Georgia passed a law in 1988 prohibiting the execution of mentally disabled death row inmates, and the US Supreme Court ruled in 2002 that the execution of mentally disabled offenders is unconstitutional.
Hill's lawyers last week released new sworn statements from the three doctors who examined Hill in 2000 and testified before the court that he was not mentally disabled. The doctors wrote in their new statements that they were rushed in their evaluation at the time, they have acquired additional experience and that there have been scientific developments in the intervening 12 years. All three reviewed facts and documents in the case and wrote that they now believe that Hill is mentally disabled.
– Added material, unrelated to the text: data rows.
(** * Vector clocks over an RPC exchange: vector_clock.py and server.py

    A shallow embedding of the [VectorClock] class (vector_clock.py) and of
    the request handler [RpcHandler.do_POST] (server.py), followed by the
    properties of the specification that concern them.

    Conventions of the embedding:
    - a Python [int] is a [Z]; a Python [float] is a binary64 value, a
      [spec_float] at precision 53 and maximal exponent 1024;
    - a clock's [dict] of counters is a [gmap string Z]: Python compares
      dicts regardless of insertion order, and so does [=] on [gmap];
    - a decoded JSON object is the list of its items in insertion order
      (keys pairwise distinct, as in any Python dict), because the order
      decides which conversion error is raised first;
    - [str] values are read over the ASCII repertoire; the conversions
      between [int] and decimal text have the interpreter's default limit
      of 4300 digits;
    - a raised exception is the [Raise] branch of [result]; the handler's
      effects (the class-level server clock, the text it prints) are
      threaded through an explicit state. *)

From Stdlib Require Import ZArith String Ascii List Bool Lia.
From Stdlib Require Import Floats.SpecFloat.
From stdpp Require Import gmap strings list fin_maps.

Local Open Scope Z_scope.

(** ** The Python values and builtins the two modules rely on *)

Module Py.

(** The exception classes that the embedded code can raise. *)
Inductive exn : Set :=
  | TypeError
  | ValueError
  | OverflowError
  | AttributeError
  | KeyError.

Inductive result (A : Type) : Type :=
  | Ok (a : A)
  | Raise (e : exn).
Arguments Ok {A} a.
Arguments Raise {A} e.

Definition bind {A B} (r : result A) (k : A -> result B) : result B :=
  match r with
  | Ok a => k a
  | Raise e => Raise e
  end.

Definition raises {A} (r : result A) : bool :=
  match r with Ok _ => false | Raise _ => true end.

(** What [json.loads] returns. *)
#[warnings="-register-all"]
Inductive value : Type :=
  | JNull
  | JBool (b : bool)
  | JInt (z : Z)
  | JFloat (f : spec_float)
  | JStr (s : string)
  | JList (l : list value)
  | JDict (items : list (string * value)).

Definition is_zero_float (f : spec_float) : bool :=
  match f with S754_zero _ => true | _ => false end.

(** Truth value of an object, as tested by [if not payload]. *)
Definition truthy (v : value) : bool :=
  match v with
  | JNull => false
  | JBool b => b
  | JInt z => negb (z =? 0)
  | JFloat f => negb (is_zero_float f)
  | JStr s => negb (String.eqb s "")
  | JList l => match l with [] => false | _ => true end
  | JDict d => match d with [] => false | _ => true end
  end.

(** [key in d] and [d[key]] on a dict. *)
Fixpoint dict_get (key : string) (d : list (string * value)) : option value :=
  match d with
  | [] => None
  | (k, v) :: rest => if String.eqb k key then Some v else dict_get key rest
  end.

Definition dict_has (key : string) (d : list (string * value)) : bool :=
  match dict_get key d with Some _ => true | None => false end.

Definition keys (d : list (string * value)) : list string := map fst d.

(** *** Text of numbers *)

(** The whitespace that [int] and [float] strip from an ASCII [str]: the
    codes 9 to 13 and the space. *)
Definition is_space (c : ascii) : bool :=
  let n := nat_of_ascii c in
  (Nat.leb 9 n && Nat.leb n 13) || Nat.eqb n 32.

Fixpoint lstrip (s : list ascii) : list ascii :=
  match s with
  | c :: r => if is_space c then lstrip r else s
  | [] => []
  end.

Definition strip (s : list ascii) : list ascii :=
  rev (lstrip (rev (lstrip s))).

Definition digit_val (c : ascii) : option Z :=
  let n := nat_of_ascii c in
  if Nat.leb 48 n && Nat.leb n 57 then Some (Z.of_nat (n - 48)) else None.

Definition is_char (c : ascii) (code : nat) : bool :=
  Nat.eqb (nat_of_ascii c) code.

(** The rest of a digit part [digit (["_"] digit)*] once its first digit
    has been read: the value so far, the number of digits so far, and
    the remaining text. *)
Fixpoint digits_from (acc : Z) (count : Z) (s : list ascii) : Z * Z * list ascii :=
  match s with
  | c :: r =>
      match digit_val c with
      | Some d => digits_from (10 * acc + d) (count + 1) r
      | None =>
          if is_char c 95 then
            match r with
            | c2 :: r2 =>
                match digit_val c2 with
                | Some d => digits_from (10 * acc + d) (count + 1) r2
                | None => (acc, count, s)
                end
            | [] => (acc, count, s)
            end
          else (acc, count, s)
      end
  | [] => (acc, count, s)
  end.

Definition digitpart (s : list ascii) : option (Z * Z * list ascii) :=
  match s with
  | c :: r =>
      match digit_val c with
      | Some d => Some (digits_from d 1 r)
      | None => None
      end
  | [] => None
  end.

(** An optional sign: [true] for a minus. *)
Definition sign (s : list ascii) : bool * list ascii :=
  match s with
  | c :: r =>
      if is_char c 45 then (true, r)
      else if is_char c 43 then (false, r)
      else (false, s)
  | [] => (false, s)
  end.

(** [sys.get_int_max_str_digits()], at its default: the number of digits
    above which the interpreter refuses to convert between [int] and
    decimal text. *)
Definition max_str_digits : Z := 4300.

(** [int(s)] for a [str], base 10; the sign and the underscores do not
    count as digits. *)
Definition int_of_str (s : string) : result Z :=
  let '(neg, body) := sign (strip (list_ascii_of_string s)) in
  match digitpart body with
  | Some (n, count, []) =>
      if max_str_digits <? count then Raise ValueError
      else Ok (if neg then - n else n)
  | _ => Raise ValueError
  end.

(** *** Floats: binary64 *)

Definition prec : Z := 53.
Definition emax : Z := 1024.

(** [int(f)] for a [float]: truncation toward zero. *)
Definition int_of_float (f : spec_float) : result Z :=
  match f with
  | S754_zero _ => Ok 0
  | S754_infinity _ => Raise OverflowError
  | S754_nan => Raise ValueError
  | S754_finite s m e =>
      let magnitude :=
        if 0 <=? e then Z.shiftl (Zpos m) e else Z.shiftr (Zpos m) (- e) in
      Ok (if s then - magnitude else magnitude)
  end.

(** [f.is_integer()]. *)
Definition is_integer (f : spec_float) : bool :=
  match f with
  | S754_zero _ => true
  | S754_finite _ m e =>
      (0 <=? e) || (Z.land (Zpos m) (Z.ones (- e)) =? 0)
  | _ => false
  end.

(** [float(z)] for an [int]: the nearest binary64, ties to even. *)
Definition float_of_int (z : Z) : result spec_float :=
  match binary_normalize prec emax z 0 false with
  | S754_infinity _ => Raise OverflowError
  | f => Ok f
  end.

(** The binary64 nearest to [(-1)^neg * n * 10^k]. *)
Definition float_of_decimal (neg : bool) (n : Z) (k : Z) : spec_float :=
  match n with
  | Zpos p =>
      if 0 <=? k then binary_normalize prec emax ((if neg then - n else n) * 10 ^ k) 0 false
      else
        match 10 ^ (- k) with
        | Zpos q => SFdiv prec emax (S754_finite neg p 0) (S754_finite false q 0)
        | _ => S754_nan
        end
  | _ => S754_zero neg
  end.
Lemma fold_check_size_only (fs : list string) :
  ∀ (acc filtered : list (option string)) (s s' : Feeder)
    (table : gmap (option string) Z) (ws : list warning),
    qname_to_expected_size s = Some table →
    fold_each fs acc (check_size getsize) s = (Return filtered, s', ws) →
    (∀ tp, tp ∈ filtered →
       tp ∈ acc
       ∨ ∃ f size,
           f ∈ fs ∧ getsize f = Some size
           ∧ first_observed_size getsize (fname_to_qname_fcn s) table fs
               (fname_to_qname_fcn s (basename f)) ≠ Some size
           ∧ fname_to_timepoint_fcn s (basename f) = tp)
    ∧ length filtered = length acc + length ws.
Proof.
  induction fs as [|f fs IH]; intros acc filtered s s' table ws Ht; simpl.
  - intros [= <- <- <-]. split; [by left|simpl; lia].
  - unfold bind at 1. unfold check_size at 1. run_monad. rewrite Ht.
    destruct (getsize f) as [size|] eqn:Hsize; [|done].
    set (q := fname_to_qname_fcn s (basename f)).
    set (table1 := match table !! q with
                   | Some _ => table
                   | None => <[q:=size]> table
                   end).
    set (s1 := set_qname_to_expected_size (Some table1) s).
    assert (∀ g, first_observed_size getsize (fname_to_qname_fcn s) table
                   (f :: fs) g
                 = first_observed_size getsize (fname_to_qname_fcn s) table1
                     fs g) as Hcons
      by (intros g; by apply first_observed_size_cons).
    destruct (bool_decide (size ≠ default size (table !! q))) eqn:Hb.
    + destruct (fold_each fs _ (check_size getsize) _)
        as [[r2 s2] w2] eqn:Hrest.
      intros [= -> <- <-].
      apply (IH _ _ _ _ table1) in Hrest as [Honly Hlen]; [|done]. split.
      * intros tp Htp.
        destruct (Honly tp Htp) as [Hacc|(f0 & size0 & Hin & Hs0 & Hne & Htp0)].
        -- apply elem_of_app in Hacc as [?|Hs%list_elem_of_singleton];
             [by left|]. subst tp.
           right. exists f, size. split_and!; [left|done| |done].
           apply bool_decide_eq_true in Hb.
           unfold first_observed_size. fold q.
           destruct (table !! q) as [e|]; simpl in Hb; [congruence|done].
        -- right. exists f0, size0. split_and!; [by right|done| |done].
           by rewrite Hcons.
      * rewrite Hlen, length_app. simpl. lia.
    + destruct (fold_each fs _ (check_size getsize) _)
        as [[r2 s2] w2] eqn:Hrest.
      intros [= -> <- <-].
      apply (IH _ _ _ _ table1) in Hrest as [Honly Hlen]; [|done]. split.
      * intros tp Htp.
        destruct (Honly tp Htp) as [?|(f0 & size0 & Hin & Hs0 & Hne & Htp0)];
          [by left|].
        right. exists f0, size0. split_and!; [by right|done| |done].
        by rewrite Hcons.
      * by rewrite Hlen.
Qed.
The state questioned the credibility of the doctors' statements. These doctors met with Hill and reviewed extensive documentation in the case in 2000, but they haven't seen him since and didn't have significant new information in front of them during their recent review, the state argued. Therefore, it is not credible that they are able to refute the testimony they were so adamant about in 2000, the state argued.
The state has cited expert testimony and IQ tests that concluded Hill was not mentally disabled. Before trial, Hill's family members described him as "the leader of the family" and "a father figure," the state notes. He was not in special education classes and served in the Navy, where he received promotions, the state said.
The defense has referenced a state court judge's assessment that Hill was mentally disabled and a test that showed his IQ to be about 70. The defense also cited expert testimony that it is not unusual for someone who is mildly mentally disabled to be able to function at a satisfactory level in an environment as structured as the military. With the new statements from the three doctors last week, all doctors who examined him now agree that Hill is mentally disabled, Hill's defense argued.